* [Task objective] Find the lines in these entries that include the word "handed" and state how many there are, with no other words.

* [Provided data]
(** The three headers are set first; an OPTIONS request is answered at
    once with the status 200 and [next] is not called. *)
Definition corsMiddleware (next : Request -> HandlerRun) (r : Request) : HandlerRun :=
  if String.eqb (Method r) "OPTIONS" then
    {| run_calls := corsHeaders ++ [WriteHeader 200]; run_panic := None |}
  else
    let run := next r in
    {| run_calls := corsHeaders ++ run_calls run; run_panic := run_panic run |}.

(** ** The database and the replies of the controller *)

(** Modelled from the spec: [models.TestProjects], whose package
    backend/Models is not among the sources.  The specification speaks of
    a single relational table only; the fields [Id] and [Name] are the two
    that the controller reads and writes and that the OpenAPI document in
    main.go lists. *)
Record TestProjects : Type := {
  Id : Z;
  Name : string
}.

(** A Go slice is nil until something is appended to it. *)
Inductive Slice (A : Type) : Type :=
| NilSlice
| Items (elems : list A).
Arguments NilSlice {A}.
Arguments Items {A} elems.

Definition append {A : Type} (s : Slice A) (x : A) : Slice A :=
  match s with
  | NilSlice => Items [x]
  | Items elems => Items (elems ++ [x])
  end.

Inductive SqlArg : Type :=
| SqlInt (n : Z)
| SqlString (s : string).

(** A statement as it is handed to the driver: its text and the values
    bound to its placeholders. *)
Definition Statement : Type := string * list SqlArg.

(** What the driver answers.  [RowsAffected] can fail on its own; a query
    yields the results of scanning its rows one after the other, up to the
    point where [rows.Next] returns false; [QueryRow(...).Scan] tells the
    absence of a row ([sql.ErrNoRows]) from other failures. *)
Inductive Affected : Type :=
| AffectedError (err : string)
| AffectedRows (rowsAffected : Z).

Inductive ExecOutcome : Type :=
| ExecError (err : string)
| ExecResult (result : Affected).

Inductive ScanOutcome : Type :=
| ScanError (err : string)
| ScanRow (project : TestProjects).

Inductive QueryOutcome : Type :=
| QueryError (err : string)
| QueryRows (rows : list ScanOutcome).

Inductive RowOutcome : Type :=
| ErrNoRows
| RowError (err : string)
| RowScanned (project : TestProjects).

Record Driver (Conn : Type) : Type := {
  dbExec : Conn -> string -> list SqlArg -> ExecOutcome * Conn;
  dbQuery : Conn -> string -> list SqlArg -> QueryOutcome * Conn;
  dbQueryRow : Conn -> string -> list SqlArg -> RowOutcome * Conn
}.
Arguments dbExec {Conn} _ _ _ _.
Arguments dbQuery {Conn} _ _ _ _.
Arguments dbQueryRow {Conn} _ _ _ _.

(** What [json.NewDecoder(r.Body).Decode(&project)] gives. *)
Inductive Decoded : Type :=
| DecodeError (err : string)
| DecodeOK (project : TestProjects).

(** What is handed to [json.NewEncoder(w).Encode]. *)
Inductive Body : Type :=
| JProjects (projects : Slice TestProjects)
| JProject (project : TestProjects)
| JMessage (message : string).

(** A handler answers once: with [http.Error(w, error, code)], with
    [http.NotFound(w, r)], or by setting the content type
    application/json, calling [WriteHeader] if [status] is given, and
    encoding [body]. *)
Inductive Response : Type :=
| ReplyError (error : string) (code : Z)
| ReplyNotFound
| ReplyJSON (status : option Z) (body : Body).

(** ** The controller (Controllers/test_controller.go) *)

Section Controller.

Context {Conn : Type} (DB : Driver Conn).

(** The connection and the statements issued on it so far. *)
Record Session : Type := {
  conn : Conn;
  issued : list Statement
}.

Definition Exec_ (s : Session) (query : string) (args : list SqlArg)
  : ExecOutcome * Session :=
  let (res, c) := dbExec DB (conn s) query args in
  (res, {| conn := c; issued := issued s ++ [(query, args)] |}).

Definition Query (s : Session) (query : string) (args : list SqlArg)
  : QueryOutcome * Session :=
  let (res, c) := dbQuery DB (conn s) query args in
  (res, {| conn := c; issued := issued s ++ [(query, args)] |}).

Definition QueryRow (s : Session) (query : string) (args : list SqlArg)
  : RowOutcome * Session :=
  let (res, c) := dbQueryRow DB (conn s) query args in
  (res, {| conn := c; issued := issued s ++ [(query, args)] |}).

(** The error of [setSearchPath], if any. *)
Definition setSearchPath (s : Session) : option string * Session :=
  let (res, s) := Exec_ s (q "SET search_path = public, '$user'") [] in
  match res with
  | ExecError err => (Some err, s)
  | ExecResult _ => (None, s)
  end.

(** The loop over the rows: the first scan that fails ends it. *)
Fixpoint scanRows (projects : Slice TestProjects) (rows : list ScanOutcome)
  : string + Slice TestProjects :=
  match rows with
  | [] => inr projects
  | ScanError err :: _ => inl err
  | ScanRow project :: rows' => scanRows (append projects project) rows'
  end.

Definition GetAll (s : Session) : Response * Session :=
  let (err, s) := setSearchPath s in
  match err with
  | Some err => (ReplyError ("Database error: " +:+ err) 500, s)
  | None =>
      let (res, s) :=
        Query s (q "SELECT 'Id', 'Name' FROM 'TestProjects' ORDER BY 'Id'") [] in
      match res with
      | QueryError err => (ReplyError ("Database error: " +:+ err) 500, s)
      | QueryRows rows =>
          match scanRows NilSlice rows with
          | inl err => (ReplyError ("Database error: " +:+ err) 500, s)
          | inr projects => (ReplyJSON None (JProjects projects), s)
          end
      end
  end.

Definition GetById (s : Session) (id : Z) : Response * Session :=
  let (err, s) := setSearchPath s in
  match err with
  | Some err => (ReplyError ("Database error: " +:+ err) 500, s)
  | None =>
      let (res, s) :=
        QueryRow s (q "SELECT 'Id', 'Name' FROM 'TestProjects' WHERE 'Id' = $1")
          [SqlInt id] in
      match res with
      | ErrNoRows => (ReplyError "Project not found" 404, s)
      | RowError err => (ReplyError ("Database error: " +:+ err) 500, s)
      | RowScanned project => (ReplyJSON None (JProject project), s)
      end
  end.

Definition Create (s : Session) (body : Decoded) : Response * Session :=
  match body with
  | DecodeError err => (ReplyError ("Invalid JSON: " +:+ err) 400, s)
  | DecodeOK project =>
      let (err, s) := setSearchPath s in
      match err with
      | Some err => (ReplyError ("Database error: " +:+ err) 500, s)
      | None =>
          let (res, s) :=
            QueryRow s
              (q "INSERT INTO 'TestProjects' ('Name') VALUES ($1) RETURNING 'Id', 'Name'")
              [SqlString (Name project)] in
          match res with
          | ErrNoRows =>
              (ReplyError ("Database error: " +:+ "sql: no rows in result set") 500, s)
          | RowError err => (ReplyError ("Database error: " +:+ err) 500, s)
          | RowScanned project => (ReplyJSON (Some 201) (JProject project), s)
          end
      end
  end.

Definition Update (s : Session) (body : Decoded) (id : Z) : Response * Session :=
  match body with
  | DecodeError err => (ReplyError ("Invalid JSON: " +:+ err) 400, s)
  | DecodeOK project =>
      let (err, s) := setSearchPath s in
      match err with
      | Some err => (ReplyError ("Database error: " +:+ err) 500, s)
      | None =>
          let (res, s) :=
            Exec_ s (q "UPDATE 'TestProjects' SET 'Name' = $1 WHERE 'Id' = $2")
              [SqlString (Name project); SqlInt id] in
          match res with
          | ExecError err => (ReplyError ("Database error: " +:+ err) 500, s)
          | ExecResult (AffectedError err) =>
              (ReplyError ("Database error: " +:+ err) 500, s)
          | ExecResult (AffectedRows rowsAffected) =>
              if rowsAffected =? 0 then (ReplyError "Project not found" 404, s)
              else
                (ReplyJSON None (JProject {| Id := id; Name := Name project |}), s)
          end
      end
  end.

Definition Delete (s : Session) (id : Z) : Response * Session :=
  let (err, s) := setSearchPath s in
  match err with
  | Some err => (ReplyError ("Database error: " +:+ err) 500, s)
  | None =>
      let (res, s) :=
        Exec_ s (q "DELETE FROM 'TestProjects' WHERE 'Id' = $1") [SqlInt id] in
      match res with
      | ExecError err => (ReplyError ("Database error: " +:+ err) 500, s)
      | ExecResult (AffectedError err) =>
          (ReplyError ("Database error: " +:+ err) 500, s)
      | ExecResult (AffectedRows rowsAffected) =>
          if rowsAffected =? 0 then (ReplyError "Project not found" 404, s)
          else (ReplyJSON None (JMessage "Deleted successfully"), s)
      end
  end.

(** ** The routes under /api/test (the closure [apiTestHandler] of [main]) *)

Definition TrimPrefix (s prefix : string) : string :=
  if strings.HasPrefix s prefix then drop_bytes (String.length prefix) s else s.

(** The [switch] on the method for a path without an id. *)
Definition collection (s : Session) (body : Decoded) (r : Request)
  : Response * Session :=
  if String.eqb (Method r) "GET" then GetAll s
  else if String.eqb (Method r) "POST" then Create s body
  else (ReplyError "Method not allowed" 405, s).

Definition apiTestHandler (s : Session) (body : Decoded) (r : Request)
  : Response * Session :=
  let path := URL_Path r in
  if String.eqb path "/api/test" || String.eqb path "/api/test/" then
    collection s body r
  else if strings.HasPrefix path "/api/test/" then
    let idStr := TrimPrefix path "/api/test/" in
    if String.eqb idStr EmptyString then collection s body r
    else
      match strconv.Atoi idStr with
      | None => (ReplyError "Invalid ID" 400, s)
      | Some id =>
          if String.eqb (Method r) "GET" then GetById s id
          else if String.eqb (Method r) "PUT" then Update s body id
          else if String.eqb (Method r) "DELETE" then Delete s id
          else (ReplyError "Method not allowed" 405, s)
      end
  else (ReplyNotFound, s).

End Controller.

(** [ExtractId]: the slice panics on a path shorter than the prefix. *)
Definition ExtractId (path : string) : Exec (option Z) :=
  do idStr <- slice_from path (len "/api/test/") in
  Ok (strconv.Atoi idStr).

(** ** The start of [main]

    [log.Fatal] prints and ends the process with [os.Exit(1)]; once the
    database answers, the server listens, and [startup] describes how
    that ends. *)

Inductive DatabaseStart : Type :=
| OpenFailed (err : string)
| PingFailed (err : string)
| DatabaseReady.

Definition fatal (message : string) : Exit :=
  {| exit_log := [message]; exit_started := []; exit_code := 1 |}.
(** * kiglent: vectors, matrices, event dispatch, keys, shapes, groups, audio drivers

    A shallow embedding of the parts of the kiglent sources that the
    specification talks about, followed by the properties proved of them.

    Conventions of the embedding.
    - A Python call that may raise is a value of [Py.result]: [Ok v] or
      [Raise e].  [try: ... except E: ...] is [Py.try_except].
    - A module's global names at run time are a [Py.namespace]; reading a
      global that is not there raises [NameError].
    - Numbers are any carrier with the Python number operations ([Num]);
      laws of exact arithmetic ([NumLaws]) are assumed only by the theorems
      that say so.  Two carriers are given: the rationals, which satisfy
      the laws, and binary64 floating point, Python's [float], which does
      not.
    - A deque is a list whose head is the left end. *)

From Stdlib Require Import ZArith QArith Qcanon Field Ring Lia Ascii String.
From Stdlib Require HexString Floats Uint63.
From stdpp Require Import gmap strings list pretty.

(** ** Python results, exceptions and name lookup *)

Module Py.

Inductive exn : Type :=
| ValueError (msg : string)
| TypeError
| IndexError
| NameError (name : string)
| AttributeError (name : string)
| KeyError (key : string)
| ZeroDivisionError.

Inductive result (A : Type) : Type :=
| Ok (value : A)
| Raise (e : exn).
Arguments Ok {A} value.
Arguments Raise {A} e.

#[global] Instance result_ret : MRet result := fun A x => Ok x.
#[global] Instance result_bind : MBind result := fun A B f m =>
  match m with
  | Ok x => f x
  | Raise e => Raise e
  end.

Definition is_ValueError (e : exn) : bool :=
  match e with ValueError _ => true | _ => false end.

Definition is_TypeError (e : exn) : bool :=
  match e with TypeError => true | _ => false end.

(** [try: body  except E: handler] where [catches] recognises [E]. *)
Definition try_except {A : Type} (body : result A) (catches : exn -> bool)
    (handler : exn -> result A) : result A :=
  match body with
  | Ok x => Ok x
  | Raise e => if catches e then handler e else Raise e
  end.

(** The names bound in a module's global scope. *)
Definition namespace : Type := list string.

(** Evaluating a global name [n]. *)
Definition load_global (g : namespace) (n : string) : result unit :=
  if bool_decide (n ∈ g) then Ok tt else Raise (NameError n).

(** [a, b, c = seq]: the sequence must have exactly three items. *)
Definition unpack3 {A : Type} (seq : list A) : result (A * A * A) :=
  match seq with
  | [x; y; z] => Ok (x, y, z)
  | _ => Raise (ValueError "wrong number of values to unpack")
  end.

Definition unpack4 {A : Type} (seq : list A) : result (A * A * A * A) :=
  match seq with
  | [x; y; z; w] => Ok (x, y, z, w)
  | _ => Raise (ValueError "wrong number of values to unpack")
  end.

Definition unpack9 {A : Type} (seq : list A)
    : result (A * A * A * A * A * A * A * A * A) :=
  match seq with
  | [x1; x2; x3; x4; x5; x6; x7; x8; x9] =>
      Ok (x1, x2, x3, x4, x5, x6, x7, x8, x9)
  | _ => Raise (ValueError "wrong number of values to unpack")
  end.

Definition unpack16 {A : Type} (seq : list A)
    : result (A * A * A * A * A * A * A * A * A * A * A * A * A * A * A * A) :=
  match seq with
  | [x1; x2; x3; x4; x5; x6; x7; x8; x9; x10; x11; x12; x13; x14; x15; x16] =>
      Ok (x1, x2, x3, x4, x5, x6, x7, x8, x9, x10, x11, x12, x13, x14, x15, x16)
  | _ => Raise (ValueError "wrong number of values to unpack")
  end.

* [Response area] 2